In Kentucky, the most recent open enrollment snapshot shows that 90,625 Kentuckians signed up for 2019 coverage on the federal exchange, compared to nearly 2 million who got coverage from an employer in 2017, according to the latest numbers reported by the Kaiser Family Foundation.

Average employee premium contribution, plus average deductible, as a
percentage of median state income in 2017. It shows Kentuckians spent
13 percent of their annual income on health coverage, or $7,136.
The analysis found that Kentucky families covered through employer plans spent, on average, 13 percent of their yearly income toward health coverage in 2017 — or $7,136 in potential out-of pocket spending. That was slightly above the national average of 12 percent.

That was only a 1.6 percent increase from 2016, compared to a 6.8 percent jump in the national rate. But when you compare the state's average potential out-of-pocket spending in 2017 to what Kentuckians were paying a decade ago ($3,886), it's up 84 percent.

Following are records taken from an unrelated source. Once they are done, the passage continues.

(** A result type whose default constructor throws: over a null pointer
    the guarded call ends with that exception, and so does a call whose
    [detect] failed on an attached thread. *)
Example throwing_ResultType_leaves_call :
  fst (construct_and_detect nullptr throwing_result_detector () 3%nat
         (initial_world android_vm))
  = Throw (std_exception "no default result") ∧
  fst (construct_and_detect 0x7000%N throwing_result_detector () 3%nat
         (loaded_world android_vm))
  = Throw (std_exception "no default result").
Proof. split; vm_compute; reflexivity. Qed.

(** ** Threads do not interfere *)

Lemma perform_isolated (op : Operation) (t : Thread) (w : World) :
  op_thread op ≠ t →
  ∃ w', perform op w = (Normal (), w') ∧
        is_attached (jvm w') t = is_attached (jvm w) t.
Proof.
  intros Hne.
  destruct op as [self | self | self | p self]; cbn in Hne; cbn [perform].
  - unfold mbind, M_bind, bind.
    destruct (is_null (g_jvm w)) eqn:H.
    { rewrite attach_unset by done. by eexists. }
    destruct (is_attached (jvm w) self) eqn:Ha.
    { rewrite attach_already by done. by eexists. }
    destruct (Z.eq_dec (attach_status (jvm w)) JNI_OK) as [Hs | Hs].
    + rewrite attach_accepted by done. eexists. split; [reflexivity |].
      cbn. by apply is_attached_attach_other.
    + rewrite attach_rejected by done. by eexists.
  - destruct (is_null (g_jvm w)) eqn:H.
    + rewrite detach_unset by done. by eexists.
    + rewrite detach_set by done. eexists. split; [reflexivity |].
      cbn. by apply DetachCurrentThread_other.
  - destruct (query_cases self w) as (r & w' & E & _ & Hvm & _).
    exists w'. unfold mbind, M_bind, bind. rewrite E. by rewrite Hvm.
  - destruct (ctor_cases p self w) as (token & w1 & E & Hpath).
    destruct (ctor_path_release _ _ _ _ _ Hpath w1 eq_refl)
      as (w3 & Ed & Hvm & _).
    exists w3. unfold mbind, M_bind, bind. rewrite E.
    split; [exact Ed | by rewrite Hvm].
Qed.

And because Kentuckians make less money on average than people in other states, they spend a larger share of their incomes on their premiums and deductibles. For example, in Kentucky, the average household income was about $47,000 between 2016 and 2017, compared to $62,000 nationally.

“The cost of employer health-insurance premiums and deductibles continues to outpace growth in workers’ wages," Sara Collins, lead author of the study, said in a Commonwealth Fund news release. "This is concerning, because it may put both coverage and health care out of reach for people who need it most — people with low incomes and those with health problems."

The analysis also showed that premium cost for single coverage plans saw the biggest jump between 2016 and 2017, from $1,290 to $1,453, or nearly 13 percent. The rest of the nation saw a 6.8 percent increase for this measure.

But otherwise, the changes were modest.

Deductible costs for single coverage dropped 1.4 percent, to $1,878; premiums for family coverage increased .6 percent, to $4,764 and deductibles for the combined average of single and family coverage increased by .4 percent, to $3,138. National increases were much higher for each of these measures.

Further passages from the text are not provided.